4 June 2024

“Working in a small company where I get insights into everything is fantastic”


Sofie Liljewall is an industrial PhD Student at SOLID Therapeutics and CBMR. Sofie has a Master’s degree in molecular biotechnology engineering and did her Master's thesis in the Schwartz Group at CBMR. She is currently working with novel cancer treatment at SOLID Therapeutics, investigating the role of the HCAR1 receptor in cancer cells.

Portrait of Sofie Liljewall

How did your interest in science start?

I’m very curious, and I was always interested in how the human body works and how everything is connected. My mom is a nurse, and my dad always said I should be an engineer. On top of that, I had some great teachers at school, so I’ve had many people inspire me.


What did you study at university and why?

I studied molecular biotechnology engineering at Lund Technical University in Sweden. I decided to study this partly because it aligned with my interests and because engineering held a lot of opportunities. Lastly, the fact that Lund Technical University is famous for having a rich student life was very appealing to me.


You were engaged in several student activities and worked besides your studies. Why was this important for you?

For me, there is a right level of stress where I work best. Having a lot to juggle besides my studies, like my job in a pharmaceutical company and my student activities, made me able to focus harder on my studies when I had the time. I had a lot of responsibilities, such as people working directly under me and working with huge budgets. These things have had a huge impact on my life because they honed not just my work skills, but also developed me as a person.


How did you end up at CBMR?

I signed up for a mentorship programme in engineering, and my mentor was retired, but he had many connections. In the last half year of my studies, I had my Master’s thesis, and I really wanted to go to Copenhagen, so my mentor connected me with CBMR. At first, they seemed a little sceptical of an engineering student interested in basic metabolic research, but they ended up finding a project that fit me.


What was your Master’s thesis about?

I worked alongside a PhD student looking into G protein coupled receptor signalling. He worked on many other projects, so he assigned one small part of one of the projects to me. I investigated the signalling properties of the GPR91/SUCNR1 receptor. We wanted to create an overview of how both the human and the murine SUCNR1 receptor recruit G proteins within the respective G protein sub-families and at what potency. And we did actually find some differences between the human and the murine receptors.


What is your current connection to CBMR?

I’m doing an industrial PhD, which means that you have a university affiliation and then you do the research with a company you’re employed at. So, for me, the university affiliation is CBMR, and my research is at SOLID Therapeutics, a spin-off company of CBMR developing novel cancer treatment.

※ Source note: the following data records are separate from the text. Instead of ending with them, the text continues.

(** How the body of a transaction ends: [return nil], [return err] or a
    panic with a value. *)
Inductive bodyResult :=
| BodyOk
| BodyErr (e : gerror)
| BodyPanic (v : string).

(** [txScorp(db, f)]: [beginErr] is the error of [db.Begin()], [body] how
    [f(tx)] ends with the writes it made, [commitErr] the error of
    [tx.Commit()].  Returns the error and the writes that persist. *)
Definition txScorp (beginErr : option gerror) (body : bodyResult * list write)
  (commitErr : option gerror) : option gerror * list write :=
  match beginErr with
  | Some e => (Some (GWrap "begin transaction failed" e), [])
  | None =>
      match body with
      | (BodyPanic v, _) => (Some (GNew ("panic in transaction: " ++ v)), [])
      | (BodyErr e, _) => (Some e, [])
      | (BodyOk, ws) =>
          match commitErr with
          | Some e => (Some e, [])
          | None => (None, ws)
          end
      end
  end.

(** ** Parsing and printing integers *)

Definition maxUint64 : Z := 2 ^ 64 - 1.

(** The digit loop of [strconv.ParseUint(s, 10, 64)]. *)
Fixpoint parse_digits (n : Z) (s : list Ascii.ascii) : numError + Z :=
  match s with
  | [] => inr n
  | c :: s' =>
      let d := Z.of_nat (Ascii.nat_of_ascii c) - 48 in
      if (d <? 0) || (9 <? d) then inl ErrSyntax
      else if maxUint64 / 10 + 1 <=? n then inl ErrRange
      else
        let n1 := n * 10 + d in
        if maxUint64 <? n1 then inl ErrRange
        else parse_digits n1 s'
  end.

(** [strconv.ParseUint(s, 10, 64)] *)
Definition ParseUint (s : list Ascii.ascii) : numError + Z :=
  match s with
  | [] => inl ErrSyntax
  | _ => parse_digits 0 s
  end.

(** [strconv.ParseInt(s, 10, 64)], with the kind of its error. *)
Definition ParseInt (s : string) : numError + Z :=
  match list_ascii_of_string s with
  | [] => inl ErrSyntax
  | c :: rest =>
      let '(neg, digits) :=
        if Ascii.eqb c "+"%char then (false, rest)
        else if Ascii.eqb c "-"%char then (true, rest)
        else (false, c :: rest) in
      match ParseUint digits with
      | inl e => inl e
      | inr un =>
          if negb neg && (2 ^ 63 <=? un) then inl ErrRange
          else if neg && (2 ^ 63 <? un) then inl ErrRange
          else inr (if neg then - un else un)
      end
  end.
Lemma removeAllObjectsByType_objects type c :
  NoDup (objects c).*1 ->
  let c' := removeAllObjectsByType type c in
  objects c' = filter (fun ro => instanceOf ro.2 type = false) (objects c) /\
  nextRef c' = nextRef c /\ consoleErrors c' = consoleErrors c.
Proof.
  intros Hnd. unfold removeAllObjectsByType. cbv zeta.
  destruct (removals_objects (getObjectsByType type c) c Hnd) as (H1 & H2 & H3).
  split; [|done]. rewrite H1. apply filter_ext_elem. intros [r o] Hin. cbn.
  unfold getObjectsByType. split.
  - intros Hn. destruct (instanceOf o type) eqn:E; [|done].
    exfalso. apply Hn. apply list_elem_of_fmap. exists (r, o). split; [done|].
    by apply list_elem_of_filter.
  - intros Hf Hin'.
    apply list_elem_of_fmap in Hin' as ([r' o'] & Hr & [Ht Hin']%list_elem_of_filter).
    cbn in Hr, Ht. subst r'.
    rewrite (NoDup_fst_unique _ _ _ _ Hnd Hin Hin') in Hf. congruence.
Qed.

(** Both creating loops follow one scheme: a row gives an object, which is
    constructed, added and collected, or nothing, and is reported. *)
Definition creating (make : MarcherPage -> option FabricObject)
    (acc : list (ObjRef * FabricObject) * Canvas) (marcherPage : MarcherPage) :
    list (ObjRef * FabricObject) * Canvas :=
  match make marcherPage with
  | None => (acc.1, console_error marcherPage acc.2)
  | Some o => (acc.1 ++ [(nextRef acc.2, o)], add_new o acc.2)
  end.

(** The static marcher drawn for a row, and the pathway drawn from a row. *)
Definition staticFor (color : string) (allMarchers : list Marcher)
    (marcherPage : MarcherPage) : option FabricObject :=
  (fun _ => AStaticCanvasMarcher marcherPage color)
    <$> find (fun marcher => bool_decide (id marcher = marcher_id marcherPage))
             allMarchers.

Definition pathwayFor (startPageMarcherPages : list MarcherPage) (color : string)
    (strokeWidth : option Q) (dashed : bool) (previousMarcherPage : MarcherPage) :
    option FabricObject :=
  (fun selectedMarcherPage =>
     APathway previousMarcherPage selectedMarcherPage color strokeWidth dashed
              (marcher_id previousMarcherPage))
    <$> find (fun marcherPage =>
                bool_decide (marcher_id marcherPage = marcher_id previousMarcherPage))
             startPageMarcherPages.

Lemma renderStaticMarcher_creating color allMarchers acc marcherPage :
  renderStaticMarcher color allMarchers acc marcherPage
  = creating (staticFor color allMarchers) acc marcherPage.
Proof.
  unfold renderStaticMarcher, creating, staticFor. destruct acc as [created c].
  by destruct (find _ _).
Qed.

Lemma renderPathway_creating starts color strokeWidth dashed acc previousMarcherPage :
  renderPathway starts color strokeWidth dashed acc previousMarcherPage
  = creating (pathwayFor starts color strokeWidth dashed) acc previousMarcherPage.
Proof.
  unfold renderPathway, creating, pathwayFor. destruct acc as [created c].
  by destruct (find _ _).
Qed.

(** Objects with the references they are constructed under. *)
Fixpoint numbered (r : ObjRef) (os : list FabricObject) : list (ObjRef * FabricObject) :=
  match os with
  | [] => []
  | o :: rest => (r, o) :: numbered (S r) rest
  end.

Lemma numbered_fst r os : (numbered r os).*1 = seq r (length os).
Proof. revert r. induction os; intros r; cbn; [done|]. by f_equal. Qed.

Lemma numbered_snd r os : (numbered r os).*2 = os.
Proof. revert r. induction os; intros r; cbn; [done|]. by f_equal. Qed.

Lemma creating_spec make (rows : list MarcherPage) acc :
  let news := numbered (nextRef acc.2) (omap make rows) in
  foldl (creating make) acc rows
  = (acc.1 ++ news,
     mkCanvas (objects acc.2 ++ news) (nextRef acc.2 + length news)%nat
              (consoleErrors acc.2 ++ filter (fun row => make row = None) rows)).
Proof.
  revert acc. induction rows as [|row rows IH]; intros [created c]; cbv zeta;
    cbn [foldl fst snd].
  - cbn. rewrite !app_nil_r, Nat.add_0_r. by destruct c.
  - rewrite filter_cons. cbn [omap].
    destruct (make row) as [o|] eqn:Hmake.
    + assert (creating make (created, c) row
              = (created ++ [(nextRef c, o)], add_new o c)) as ->
        by (unfold creating; by rewrite Hmake).
      rewrite IH. rewrite decide_False by done. cbn. rewrite Hmake. cbn.
      rewrite <- !app_assoc. cbn. do 2 f_equal. by rewrite Nat.add_succ_r.
    + assert (creating make (created, c) row = (created, console_error row c)) as ->
        by (unfold creating; by rewrite Hmake).
      rewrite IH. rewrite decide_True by done. cbn. rewrite Hmake.
      by rewrite <- app_assoc.
Qed.

Lemma find_by_key {A} (key : A -> Z) (k : Z) (l : list A) :
  (k ∈ key <$> l -> exists a, find (fun a => bool_decide (key a = k)) l = Some a /\
                               a ∈ l /\ key a = k) /\
  (k ∉ key <$> l -> find (fun a => bool_decide (key a = k)) l = None).
Proof.
  destruct (find _ l) as [a|] eqn:Hfind.
  - apply find_Some_elem in Hfind as [Hin Hk%bool_decide_eq_true_1]. split.
    + intros _. by exists a.
    + intros Hn. exfalso. apply Hn. apply list_elem_of_fmap. by exists a.
  - split; [|done]. intros Hin. exfalso.
    apply list_elem_of_fmap in Hin as (a & -> & Hin).
    pose proof (find_None_all _ _ Hfind a Hin) as Hf.
    by apply bool_decide_eq_false_1 in Hf.
Qed.

Lemma staticFor_None color allMarchers marcherPage :
  staticFor color allMarchers marcherPage = None
  <-> marcher_id marcherPage ∉ id <$> allMarchers.
Proof.
  unfold staticFor.
  destruct (find_by_key id (marcher_id marcherPage) allMarchers) as [Hyes Hno].
  split.
  - intros Hnone Hin. destruct (Hyes Hin) as (a & Ha & _). by rewrite Ha in Hnone.
  - intros Hn. by rewrite (Hno Hn).
Qed.
(** * Layout extraction of [services/document_processor.py]

    A shallow embedding of the two entry points
    [process_pdf_to_layout_json] and [process_image_to_layout_json],
    of the OCR helper [_ocr_page] and of the lazily built engine
    singletons, together with the properties of the emitted layout.

    Conventions of the embedding:
    - a Python [str] is the list of its code points ([pystr]);
    - a finite Python [float] is the rational it denotes ([Q]), and
      [int(x)] is truncation toward zero ([py_int]);
    - module globals ([_paddle_ocr], [_easy_ocr]) live in an explicit
      [State] threaded through a state-and-exception monad [M];
    - everything the module imports (PyMuPDF, PaddleOCR, EasyOCR, OpenCV,
      NumPy, pathlib) is a field of the record [World];
    - the callers of the module, [process_folder] of [cli.py] and the
      two handlers of [main.py], run in a [Process] that adds the files,
      the identifiers drawn and the output streams; what they use of
      the operating system is a field of the record [Host]. *)

From Stdlib Require Import List ZArith QArith Lia Bool Arith.
From Stdlib Require Import Ascii String DecimalString DecimalNat.
From Stdlib Require Import Permutation Sorted.
Import ListNotations.
Close Scope Q_scope.

Set Implicit Arguments.

(* ================================================================= *)
(** ** Python strings *)

Module PyStr.

Definition pystr := list N.

(** A literal of the source, as code points. *)
Definition lit (s : string) : pystr := map N_of_ascii (list_ascii_of_string s).

(** [Py_UNICODE_ISSPACE]: the characters [str.strip()] removes and
    [str.isspace()] accepts. *)
Definition isspace (c : N) : bool :=
  ((9 <=? c) && (c <=? 13) || (28 <=? c) && (c <=? 31) || (c =? 32)
   || (c =? 133) || (c =? 160) || (c =? 5760)
   || (8192 <=? c) && (c <=? 8202) || (c =? 8232) || (c =? 8233)
   || (c =? 8239) || (c =? 8287) || (c =? 12288))%N.

(** [Py_UNICODE_ISLINEBREAK]: the boundaries of [str.splitlines()]. *)
Definition islinebreak (c : N) : bool :=
  ((10 <=? c) && (c <=? 13) || (28 <=? c) && (c <=? 30)
   || (c =? 133) || (c =? 8232) || (c =? 8233))%N.

Definition CR : N := 13.
Definition LF : N := 10.

(** [s.splitlines()]: [line] is the current line, reversed.  A carriage
    return followed by a line feed is one boundary, and no empty last
    line is produced after a final boundary. *)
Fixpoint splitlines_from (line : pystr) (s : pystr) : list pystr :=
  match s with
  | [] => match line with [] => [] | _ :: _ => [rev line] end
  | c :: rest =>
      if islinebreak c then
        rev line ::
          match rest with
          | c' :: rest' =>
              if ((c =? CR) && (c' =? LF))%N then splitlines_from [] rest'
              else splitlines_from [] rest
          | [] => splitlines_from [] rest
          end
      else splitlines_from (c :: line) rest
  end.

Definition splitlines (s : pystr) : list pystr := splitlines_from [] s.

Fixpoint lstrip (s : pystr) : pystr :=
  match s with
  | c :: rest => if isspace c then lstrip rest else s
  | [] => []
  end.

Definition rstrip (s : pystr) : pystr := rev (lstrip (rev s)).

(** [s.strip()] *)
Definition strip (s : pystr) : pystr := rstrip (lstrip s).

(** [sep.join(parts)] *)
Fixpoint join (sep : pystr) (parts : list pystr) : pystr :=
  match parts with
  | [] => []
  | [p] => p
  | p :: more => p ++ sep ++ join sep more
  end.

(** Truth value of a string: non-empty. *)
Definition truthy (s : pystr) : bool :=
  match s with [] => false | _ :: _ => true end.

(** Empty or made of white space only. *)
Definition blank (s : pystr) : bool := forallb isspace s.

(** [str(n)] for a natural number: its decimal digits. *)
Definition of_nat (n : nat) : pystr := lit (NilEmpty.string_of_uint (Nat.to_uint n)).

End PyStr.
Import PyStr.

(* ================================================================= *)
(** ** Numbers *)

Module PyNum.

(** [int(x)] on a finite float: truncation toward zero. *)
Definition py_int (x : Q) : Z := Z.quot (Qnum x) (Zpos (Qden x)).

(** [a < b] on floats *)
Definition Qlt_bool (a b : Q) : bool := negb (Qle_bool b a).

(** [min(xs)]: the first smallest item; [ValueError] on an empty
    argument is [None]. *)
Definition py_min (xs : list Q) : option Q :=
  match xs with
  | [] => None
  | x :: rest => Some (fold_left (fun m y => if Qlt_bool y m then y else m) rest x)
  end.

(** [max(xs)]: the first largest item. *)
Definition py_max (xs : list Q) : option Q :=
  match xs with
  | [] => None
  | x :: rest => Some (fold_left (fun m y => if Qlt_bool m y then y else m) rest x)
  end.

End PyNum.
Import PyNum.

(* ================================================================= *)
(** ** Results, exceptions and the layout records *)

Inductive Exn :=
| RuntimeError            (* PyMuPDF missing *)
| ValueError              (* unreadable image, [min()] of an empty sequence,
                             [reshape] of a buffer of the wrong size *)
| LibraryError (code : nat). (* anything raised inside an imported library *)

Inductive Result (A : Type) :=
| Ok (a : A)
| Raise (e : Exn).
Arguments Ok {A} a.
Arguments Raise {A} e.

(** [bbox]: the list [[x0, y0, x1, y1]] of the source. *)
Record BBox := mkBBox { bx0 : Z; by0 : Z; bx1 : Z; by1 : Z }.

Record Block := mkBlock {
  id : pystr;
  role : pystr;
  bbox : BBox;
  text : pystr;
  confidence : Q
}.

Record Page := mkPage {
  page : nat;
  width : Z;
  height : Z;
  blocks : list Block
}.

(** The dict that the entry points hand to [json.dumps]. *)
Record Document := mkDocument {
  document_id : pystr;
  filename : pystr;
  num_pages : nat;
  pages : list Page
}.

(* ================================================================= *)
(** ** The imported libraries *)

(** A NumPy image: its shape (rows, columns, channels) and its bytes. *)
Record Image := mkImage {
  img_rows : Z;
  img_cols : Z;
  img_channels : Z;
  img_data : list Z
}.

(** [page.get_pixmap(dpi=300)] *)
Record Pixmap := mkPixmap {
  pix_samples : list Z;
  pix_height : Z;
  pix_width : Z;
  pix_n : Z
}.
(** * automl.docker: running benchmarks inside docker images

    A shallow embedding of [automl/docker.py] (class [DockerBenchmark]) and a
    verification of its setup policy, its job factory, its image-reference
    derivation and its parsing of the container engine's output.

    Conventions of the embedding:
    - a Python [str] is a Rocq [string]; its characters are read as the code
      points U+0000 .. U+00FF;
    - a Python [int] is a [Z];
    - [None]-able values are [option]s;
    - calls that leave the process ([run_cmd], [open(...).write], [log.*])
      are recorded, in order, in a trace of events; what the outside answers
      is read from a [World];
    - a raised exception is the left injection of a sum and stops the
      computation that raised it. *)

From Stdlib Require Import ZArith NArith List Bool Lia.
From Stdlib Require Import Ascii String.
From Stdlib Require Import Decimal DecimalString DecimalZ.
Import ListNotations.

Open Scope string_scope.

(** ** Python's built-ins used by the module *)

Module Py.

(** The line feed and the double quote, which have no literal of their own. *)
Definition LF : ascii := ascii_of_nat 10.
Definition DQUOTE : ascii := ascii_of_nat 34.
Definition nl : string := String LF EmptyString.
Definition dq : string := String DQUOTE EmptyString.

Definition code (c : ascii) : N := N_of_ascii c.

Definition in_range (lo hi : N) (c : ascii) : bool :=
  ((lo <=? code c) && (code c <=? hi))%N.

(** [str.isspace] on one character, for the code points below U+0100:
    TAB .. CR, FS .. US, SPACE, NEL and NBSP. *)
Definition isspace (c : ascii) : bool :=
  in_range 9 13 c || in_range 28 32 c
  || (code c =? 133)%N || (code c =? 160)%N.

Fixpoint lstrip (s : string) : string :=
  match s with
  | EmptyString => EmptyString
  | String c s' => if isspace c then lstrip s' else s
  end.

Fixpoint rstrip (s : string) : string :=
  match s with
  | EmptyString => EmptyString
  | String c s' =>
      match rstrip s' with
      | EmptyString => if isspace c then EmptyString else String c EmptyString
      | r => String c r
      end
  end.

(** [s.strip()] *)
Definition strip (s : string) : string := rstrip (lstrip s).

(** [str.lower] on one character, for the code points below U+0100:
    A .. Z and the accented capitals U+00C0 .. U+00DE but the
    multiplication sign U+00D7 move up by 32. *)
Definition lower_char (c : ascii) : ascii :=
  if in_range 65 90 c
     || (in_range 192 222 c && negb (code c =? 215)%N)
  then ascii_of_N (code c + 32)
  else c.

Fixpoint lower (s : string) : string :=
  match s with
  | EmptyString => EmptyString
  | String c s' => String (lower_char c) (lower s')
  end.

(** [str(n)] for an [int]: the decimal writing, with a minus sign. *)
Definition str_of_int (n : Z) : string :=
  NilZero.string_of_int (Z.to_int n).

(** [sep.join(l)] *)
Definition join (sep : string) (l : list string) : string :=
  String.concat sep l.

(** [bool(s)] for a [str]: the empty string is false. *)
Definition truthy (s : string) : bool :=
  match s with EmptyString => false | _ => true end.

(** [sub in s] *)
Fixpoint contains (sub s : string) : bool :=
  String.prefix sub s
  || match s with
     | EmptyString => false
     | String _ s' => contains sub s'
     end.

(** The character class [[0-9a-f]]. *)
Definition is_hex (c : ascii) : bool :=
  in_range 48 57 c || in_range 97 102 c.

(** The longest prefix in the class, and what follows it. *)
Fixpoint span_hex (s : string) : string * string :=
  match s with
  | EmptyString => (EmptyString, EmptyString)
  | String c s' =>
      if is_hex c
      then let (m, r) := span_hex s' in (String c m, r)
      else (EmptyString, s)
  end.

How did you become an industrial PhD student at SOLID Therapeutics – and what are you working on?

I became employed as a research assistant at CBMR and was introduced to research involving the lactate receptor, also called HCAR1/GPR81, which is also part of SOLID Therapeutics’ research. SOLID needed someone for similar lab work, so I was hired as a research assistant for SOLID, which we then decided to combine with an industrial PhD because I was still interested in doing a PhD. At SOLID, I work on understanding the role of the HCAR1 receptor in cancer. This receptor is involved in several pro-tumorigenic pathways, such as suppressing the immune cells and potentiating cancer cell proliferation, among other things, so we are looking into antagonising the receptor to stop the cancer cells from growing. Later on, another objective of my PhD will be investigating potential combination treatments.


You are also helping with communications at SOLID Therapeutics. How did that happen?

It started with SOLID needing a new logo and web page, and I offered to give it a go, as I’ve always enjoyed making things look aesthetically pleasing. It was not hardcore coding, but I had fun setting them up. Then, since I was the youngest in the team and the one with the most practical experience with social media, I gradually began managing that side of the company. And I really love it, it’s nice to break up the research with something more creative now and then.


Where do you hope to see your career going in the future?

I think I will end up in pharma research in the industry. Since my university years, I’ve had a taste for working with leadership, so I could easily see myself in a leadership position someday. However, I hope that SOLID takes off and we can keep working for a couple of years. Right now, I enjoy being part of both industry and academia because you get the best of both worlds. And working in a small company where I get insights into almost everything is fantastic.


This interview was edited for clarity and concision.